11 de agosto 2020. El Espectador
Hace tres semanas en la vereda El Totumito, corregimiento Carboneras, municipio de Tibú, asesinaron a ocho campesinos y 120 tuvieron que huir.
Imagínense ahí, en Tibú, Norte de Santander: Un calor de más de 40 grados, y en el ETCR de Caño Indio, exguerrilleros firmantes de paz comparten habitaciones hirvientes y pequeñas, diagnósticos peligrosos y un agua impotable, casi tan negra como el carbón. Sin hospital ni medicamentos, solo tienen un puesto de salud atendido por un enfermero. Los pozos sépticos son malsanos para niños y adultos, y no puede ser que ésta sea nuestra bienvenida a la paz.
El sábado la Mesa de Salud del Consejo Nacional de Reincorporación, acordó llevar 3 brigadas médicas y, con instancias territoriales y acompañamiento de la ONU, elegirán un sitio digno para aislar y cuidar a los pacientes Covid positivos.
Ruego que les cumplan; es difícil sobrevivir a las infecciones y al plomo, en un país donde tantos dan la vida por lanzar alertas tempranas, que ni siquiera producen respuestas tardías. Difícil un Acuerdo, del que no se acuerdan los gobernantes expertos en amnesias selectivas y elusión de compromisos.
Sí, me refiero también a esa memoria con filtros a la carta, que lleva al presidente de la república y a las cabezas más visibles de su partido, a meter en el mismo costal una investigación por fraude procesal (caso Uribe), y los delitos del conflicto armado juzgados en la JEP (caso FARC).
No se espanten: exguerrilleros firmantes de paz hoy son congresistas, porque eso es parte -buena, mala o regular- de lo pactado en el acuerdo del Teatro Colón. Y, en simultanea nacional, todo ciudadano colombiano, por mesiánico que sea, está obligado a cumplir la ley. Ambas cosas son ciertas, y no son excluyentes ni comparables.
La decisión de la Corte comprueba que no hay nadie intocable; la privación de la libertad puede cobijar a quien Duque llama el “genuino patriota”, y no solo a sus amigos, cómplices o escuderos. Al expresidente Uribe, a quien millones de colombianos siguen guardándole incomprensible devoción, esta vez la justicia se le midió con independencia, rigor y valor.
No es motivo de fiesta ni velorio.
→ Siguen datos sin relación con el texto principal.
(** A fresh chunk in front of the chunk list. *)
Lemma link_active_spec s pl a c v :
  p_pools s !! r = Some pl → valid_ref r → pool_inv r (p_heap s) pl a [] → chunk_base c → c ∉ a_chunks a →
  h_chunks (p_heap s) !! c = Some v → fresh_header r v →
  let pl' := pool_set_active c (pool_set_chunks c pl) in
  ∃ h', link_active r c s = Ok (tt, mk_pstate h' (<[r := pl']> (p_pools s)) (p_epoch s) (p_src s)) ∧
    pool_inv r h' pl' (a_set_chunks (c :: a_chunks a) a) [] ∧ next_free_page (chunk_at h' c) = BTM_DATA_START_PAGE ∧
    touches (c :: a_chunks a) (p_heap s) h' ∧ h_mem h' = h_mem (p_heap s).
Proof.
  intros Hp Hr I Hb Hc Hv (Hf1 & Hf2 & Hf3 & Hf4) pl'. pose proof I as [[C1 C2 C3 C4] I2 I3 I4 I5].
  assert (Hcv : chunk_at (p_heap s) c = v) by (unfold chunk_at; by rewrite Hv).
  assert (Hh : chunks pl = 0 ∨ chunks pl ∈ a_chunks a) by (rewrite C1; destruct (a_chunks a); [by left|right; by left]).
  assert (Hhc : ∀ y, y ∈ a_chunks a → has_chunk (p_heap s) y) by (intros y Hy; by apply I2).
  assert (Hc0 : c ≠ 0) by (destruct Hb; lia).
  assert (Hpc : chunks pl ≠ c) by (intros Ec; destruct Hh; congruence).
  destruct (link_active_run s pl c Hp) as (h' & Hrun & Hm & Hs & Hhas & Hat & Hoth); [by eexists|naive_solver|done|].
  assert (Hkeep : ∀ y, y ≠ c → same_hdr (chunk_at (p_heap s) y) (chunk_at h' y) ∧
                         live_slabs (chunk_at h' y) = live_slabs (chunk_at (p_heap s) y) ∧
                         memfd_off (chunk_at h' y) = memfd_off (chunk_at (p_heap s) y)).
  { intros y Hy. rewrite Hat, decide_False by done. gcase; by split. }
  assert (Hne : ∀ y, y ∈ a_chunks a → y ≠ c) by (intros y Hy ->; done).
  exists h'. split_and!; [done| | | |done].
  - split.
    + split; acbn; try done.
      * apply (dll_push c_next c_prev (chunk_at (p_heap s))); try done.
        -- rewrite Hat, decide_True by done. done.
        -- rewrite Hat, decide_True by done. simpl. by rewrite <-C1.
        -- intros y Hy. rewrite Hat, decide_False by auto. by gcase.
        -- intros y Hy. rewrite Hat, decide_False by auto. rewrite <-C1.
           destruct (I2 y Hy) as [[? _] _ _ _ _ _ _ _]. gcases; try done; exfalso; intuition lia.
      * by apply NoDup_cons.
      * right. by left.
    + intros y. acbn. rewrite elem_of_cons. intros [->|Hy].
      * assert (Hlc : live_set (a_set_chunks (c :: a_chunks a) a) c = ∅) by (exact (live_chunk (p_heap s) pl a c I Hc)).
        split; rewrite ?Hat, ?decide_True, ?Hlc, ?Hcv by done; simpl; rewrite ?Hf1, ?Hf2, ?Hf3, ?Hf4; try done.
        -- apply Hhas. by eexists.
        -- apply u16_small. destruct Hr. unfold valid_sc in *. glia.
        -- apply u16_small. destruct Hr. lia.
        -- intros q Hq. rewrite page_run_blank by lia. apply lookup_replicate_2. lia.
        -- intros q Hq. lia.
      * destruct (Hkeep y) as (K1 & K2 & K3); [auto|]. apply (chunk_wf_hdr r (p_heap s) h' a); try done; [by apply Hhas, Hhc|intros d; by rewrite (slab_at_same _ _ d Hs)| |by apply I2].
        rewrite K2. apply (I2 y Hy).
    + intros d l Hl. destruct (I3 d l Hl) as [W1 _ _ _ _ _].
      apply (slab_wf_hdr r (p_heap s) h' a); try done; [|by right|by apply I3].
      apply Hkeep. auto.
    + apply (lists_ok_frame (p_heap s) h' pl _ a); try done. intros d _. by rewrite (slab_at_same _ _ d Hs).
    + destruct I5 as [M1 M2 M3 M4 M5 M6 M7]. split; try done. intros d Hd. rewrite (slab_at_same _ _ d Hs). by apply M3.
  - rewrite Hat, decide_True by done. simpl. by rewrite Hcv.
  - split.
    + intros y Hy. split; [|intros d _; by apply slab_at_same|by rewrite Hm].
      apply Hoth; [intros ->; destruct Hy; by left|]. intros Hz ->.
      destruct Hh as [E0|Hh]; [done|destruct Hy; by right].
    + intros y Hy. assert (Hhy : has_chunk (p_heap s) y) by (apply elem_of_cons in Hy as [->|Hy]; [by eexists|by apply Hhc]).
      rewrite !memfd_lookup by auto. destruct (decide (y = c)) as [->|Hyc]; [|by rewrite (proj2 (proj2 (Hkeep y Hyc)))].
      by rewrite Hat, decide_True.
Qed.
Lemma tier_slabs_spec fuel s c g page total v np :
  chunk_base c → h_chunks (p_heap s) !! c = Some v → next_free_page v ≤ 512 → 0 ≤ page → 512 - page ≤ Z.of_nat fuel → 0 ≤ total < 2 ^ 64 →
  1 ≤ np ≤ 32 → (∀ d, runs_from np c page (next_free_page v) d → npages (slab_at (p_heap s) d) = np) →
  runs (tier_slabs fuel c g page total) s (tiered g total (runs_from np c page (next_free_page v)) s).
Proof.
  intros Hc. revert s page total. induction fuel as [|fuel IH]; intros s page total Hv Hn Hp Hf Ht Hnp Hd; cbn [tier_slabs].
  all: assert (Eg : get_chunk c s = Ok (v, s)) by (unfold get_chunk; by rewrite Hv).
  all: apply (runs_step _ _ _ _ _ _ Eg); destruct (Z.ltb_spec page (next_free_page v)); [|apply runs_ret, tiered_refl; [done|intros d (q & Hq & _); lia]].
  { lia. }
  set (d := btm_chunk_desc c page). assert (Ed : chunk_of d = c) by (apply chunk_of_desc; [done|lia]).
  assert (Es : get_slab d s = Ok (slab_at (p_heap s) d, s)) by (unfold get_slab; by rewrite Ed, Hv).
  pose proof (λ y, runs_from_step np c page (next_free_page v) y ltac:(lia) ltac:(done)) as Hstep.
  apply (runs_step _ _ _ _ _ _ Es). set (w := slab_at (p_heap s) d).
  assert (Hw : slab_pages w = np).
  { unfold slab_pages, w. rewrite Hd by (apply Hstep; by left). rewrite u16_small by lia. by rewrite (proj2 (Z.eqb_neq np 0)) by lia. }
  apply (runs_bind _ _ _ (tiered g total (λ x, x = d) s)).
  - destruct (evictable g w) eqn:Ei; [|apply runs_ret, tiered_refl; [done|by intros y ->]].
    set (s1 := Pool.set_heap (heap_set_slab d (slab_set_paged_out true w) (p_heap s)) s).
    apply (runs_step _ _ _ s1 tt); [unfold upd_slab; by rewrite Ed, Hv|]. apply runs_ret. exists (p_heap s1), [d].
    split; [done|]. split; [by apply evicts_one|]. split; [intros y; rewrite list_elem_of_singleton; split; [by intros ->|by intros [-> _]]|].
    cbn. f_equal. unfold w. lia.
  - intros t s1 H1. pose proof (tiered_range _ _ _ _ _ _ H1) as Ht1. rewrite Hw, u32_small by lia.
    eapply runs_mono; [apply (IH s1); [by rewrite (tiered_chunks _ _ _ _ _ _ c H1)|done|lia|lia|done|done|]|].
    + intros y Hy. rewrite (tiered_npages _ _ _ _ _ _ y H1). apply Hd, Hstep. by right.
    + intros t2 s2 H2. by apply (tiered_trans _ _ _ _ _ _ _ _ _ _ H1 H2).
Qed.

(** The slabs carved in the chunks [l]. *)
Definition runs_of (np : Z) (h : heap) (l : list Z) (d : Z) : Prop :=
  ∃ c, c ∈ l ∧ runs_from np c BTM_DATA_START_PAGE (next_free_page (chunk_at h c)) d.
Es un hecho jurídico importante y significativo, no una autorización para incitar a la violencia, al brindis o al desacato; y menos en esta subcultura nuestra, en la que palabras y fanatismos se activan como un gatillo entre los dedos.
En medio de la semana que pasó y del erizo que viene, aparece como una coordenada de luz, Hasta que amemos la vida, compuesta por César López.
Es un gesto que rescata la vida de entre los muertos, y a pesar de estar llena de ausencias, de balas encontradas y de esperanzas que creíamos perdidas, la canción es denuncia y no reclamo; es un dolor profundo, al que le da “la vuelta en el alma para que el mensaje nazca en positivo”. Ricardo Silva dice que “es un himno de combate y de consuelo”.
Nombra por su nombre a hombres y mujeres asesinados desde Jorge Eliecer Gaitán y Guadalupe Salcedo, hasta hoy; evoca a los niños del bombardeo, los líderes, los cadetes de la Escuela, políticos, estudiantes y periodistas masacrados; la violencia es inútil, es cenizas y fracaso. Decidamos si permitimos una Colombia camposanto o construimos una Colombia país.
Amar la vida. A eso nos invita Cesar López. Y habría que estar muy aturdido, muy frenético o decepcionado, para decirle que no.